Take the data below and filter it for lines containing the word "loop"; show each line found.
(Beginning of Exercise materials)
Lemma field_read reg f (s : lapics H) :
  0 <= reg < 256 -> time_reg reg = Some f ->
  exists v s', cmos_read reg s = ([], Ret v s') /\ (time s + 2 <= time s' <= time s + 2 * per)%nat
    /\ forall d a b, shows d a b -> (a <= time s)%nat -> (time s' <= b)%nat -> v = enc statb (f d).
Proof.
  intros Hreg Hf. destruct (cmos_read_run reg s Hreg) as (v & s' & n & E & Hn & Hp & Hp' & _ & _ & Ht).
  exists v, s'. split; [done|]. split; [lia|]. intros d a b Hd Ha Hb.
  destruct (Hd n) as [Hbusy <-]; [lia|]. by apply Ht.
Qed.

Lemma fill_run (s : lapics H) :
  exists t s', fill_rtcdate s = ([], Ret t s') /\ (time s + 12 <= time s' <= time s + 12 * per)%nat
    /\ forall d, shows d (time s) (time s') -> t = enc_date statb d.
Proof.
  unfold fill_rtcdate.
  destruct (field_read SECS second s ltac:(done) eq_refl) as (v1 & s1 & E1 & T1 & D1).
  destruct (field_read MINS minute s1 ltac:(done) eq_refl) as (v2 & s2 & E2 & T2 & D2).
  destruct (field_read HOURS hour s2 ltac:(done) eq_refl) as (v3 & s3 & E3 & T3 & D3).
  destruct (field_read DAY day s3 ltac:(done) eq_refl) as (v4 & s4 & E4 & T4 & D4).
  destruct (field_read MONTH month s4 ltac:(done) eq_refl) as (v5 & s5 & E5 & T5 & D5).
  destruct (field_read YEAR year s5 ltac:(done) eq_refl) as (v6 & s6 & E6 & T6 & D6).
  exists (mk_rtcdate v1 v2 v3 v4 v5 v6), s6. run_with E1. run_with E2. run_with E3. run_with E4. run_with E5. run_with E6.
  split; [done|]. split; [lia|]. intros d Hd. unfold enc_date.
  by rewrite (D1 d _ _ Hd), (D2 d _ _ Hd), (D3 d _ _ Hd), (D4 d _ _ Hd), (D5 d _ _ Hd), (D6 d _ _ Hd) by lia.
Qed.

(** No update is near for as long as two rounds of the loop take. *)
Definition calm (w : nat) : Prop :=
  forall k, (w <= k <= w + 52 * per)%nat -> uip k = false /\ busy k = false /\ date k = date w.

Lemma calm_shows w a b : calm w -> (w <= a)%nat -> (b <= w + 52 * per)%nat -> shows (date w) a b.
Proof. intros Hw Ha Hb k Hk. destruct (Hw k) as (_ & ? & ?); [lia|done]. Qed.
(* ===== verification/Main.v ===== *)
(** * Starting the kernel: main.c, and kvmalloc and switchkvm of vm.c

    The first processor gets the memory below 4 megabytes into the allocator, makes
    the kernel's page table, starts the other processors one by one, each on a stack
    of its own, and then hands the rest of memory to the allocator.  The registers of
    the local APIC, and what a processor does from its startup interrupt until it sets
    [cpu->started], are an interface, [OtherCpus]. *)

From stdpp Require Import base numbers list gmap strings.
From S2P Require Import Prelude Bytes Mem Str Segments Kalloc Vm VmTable VmSpace VmKernel Proc Ports Irq Lapic.

Open Scope Z_scope.

Definition PTE_PS : Z := 0x080.

(** ** The page directory of entry.S *)

Definition entrypgdir : list Z :=
  let e := Z.lor (Z.lor (Z.lor 0 PTE_P) PTE_W) PTE_PS in
  <[Z.to_nat (Z.shiftr KERNBASE PDXSHIFT) := e]> (<[0%nat := e]> (replicate (Z.to_nat NPDENTRIES) 0)).

(** How the processor translates an address through a directory of 4-megabyte pages. *)
Definition big_page (dir : list Z) (va : Z) : option Z :=
  match dir !! Z.to_nat (PDX va) with
  | Some e => if has e PTE_P && has e PTE_PS then Some (Z.shiftl (Z.shiftr e PDXSHIFT) PDXSHIFT + va `mod` 2 ^ PDXSHIFT) else None
  | None => None
  end.

(** ** The machine *)

(** [mlap] and [mwarn] are the static variables of lapic.c, [mhw] the devices and the
    other processors. *)
Record machine (H : Type) := mk_machine {
  mpm : pmem;
  mlap : Z;
  mwarn : Z;
  kpgdir : Z;
  mcr3 : Z;
  mhw : H
}.
Arguments mk_machine {H}.
Arguments mpm {H}.
Arguments mlap {H}.
Arguments mwarn {H}.
Arguments kpgdir {H}.
Arguments mcr3 {H}.
Arguments mhw {H}.

Section Main.
Context {H : Type} `{Ports H} `{Mmio H}.

Definition MM : lens (machine H) pmem :=
  Lens mpm (fun x s => mk_machine x (mlap s) (mwarn s) (kpgdir s) (mcr3 s) (mhw s)).

(** The state of lapic.c: its memory is that of the allocator. *)
Definition LA : lens (machine H) (lapics H) :=
  Lens (fun s => mk_lapics (mlap s) (mwarn s) (ram (mpm s)) (mhw s))
    (fun x s => mk_machine (mk_pmem (low x) (km (mpm s))) (lapic x) (warned x) (kpgdir s) (mcr3 s) (lhw x)).

(** [end] and [data] of kernel.ld; [mpenter], [entrypgdir] and the image of
    entryother.S with its size; the number of processors. *)
Variables (kend kdata mpenter entrypgdir_addr entryother_start entryother_size : Z) (ncpu : nat).

(** [cpus[i].started], which processor [i] sets. *)
Variable started : nat -> M (machine H) bool.

Definition set_kpgdir (d : Z) (s : machine H) : machine H := mk_machine (mpm s) (mlap s) (mwarn s) d (mcr3 s) (mhw s).

Definition switchkvm : M (machine H) unit :=
  modify (fun s => mk_machine (mpm s) (mlap s) (mwarn s) (kpgdir s) (v2p (kpgdir s)) (mhw s)).

Definition kvmalloc : M (machine H) unit :=
  let* d := zoom MM (setupkvm kdata) in
  modify (set_kpgdir d) ;;
  switchkvm.

(** [*(void** )a = v] *)
Definition put_word (a v : Z) : M (machine H) unit := zoom MM (modify (on_ram (fun m => store32 m a v))).

(** [while(c->started == 0);] *)
Fixpoint wait_started (fuel : nat) (i : nat) : M (machine H) unit :=
  match fuel with
  | O => nofuel
  | S k => let* up := started i in if up then ret tt else wait_started k i
  end.

(** [p2v(0x7000)] *)
Definition code : Z := p2v 0x7000.

(** The body of the loop of [startothers] over the processors; [c->id] is the index
    in [cpus], which [mpinit] gives it. *)
Definition startother (fuel : nat) (i : nat) : M (machine H) unit :=
  let* me := zoom LA (cpunum false "") in
  if Z.of_nat i =? me then ret tt
  else
    let* stack := zoom MM kalloc in
    put_word (code - 4) (u32 (stack + KSTACKSIZE)) ;;
    put_word (code - 8) mpenter ;;
    put_word (code - 12) (v2p entrypgdir_addr) ;;
    zoom LA (lapicstartap (Z.of_nat i) (v2p code)) ;;
    wait_started fuel i.

Definition startothers (fuel : nat) : M (machine H) unit :=
  zoom MM (modify (on_ram (memmove code entryother_start entryother_size))) ;;
  for_all (seq 0 ncpu) (startother fuel).

(** The first two calls of [main]. *)
Definition main_tables : M (machine H) unit :=
  zoom MM (kinit1 kend kend (p2v (4 * 1024 * 1024))) ;;
  kvmalloc.

(** The two calls after the devices are set up. *)
Definition main_start (fuel : nat) : M (machine H) unit :=
  startothers fuel ;;
  zoom MM (kinit2 kend (p2v (4 * 1024 * 1024)) (p2v PHYSTOP)).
(End of Exercise materials)
**Reply to the exercise**
(** No update is near for as long as two rounds of the loop take. *)
(** The body of the loop of [startothers] over the processors; [c->id] is the index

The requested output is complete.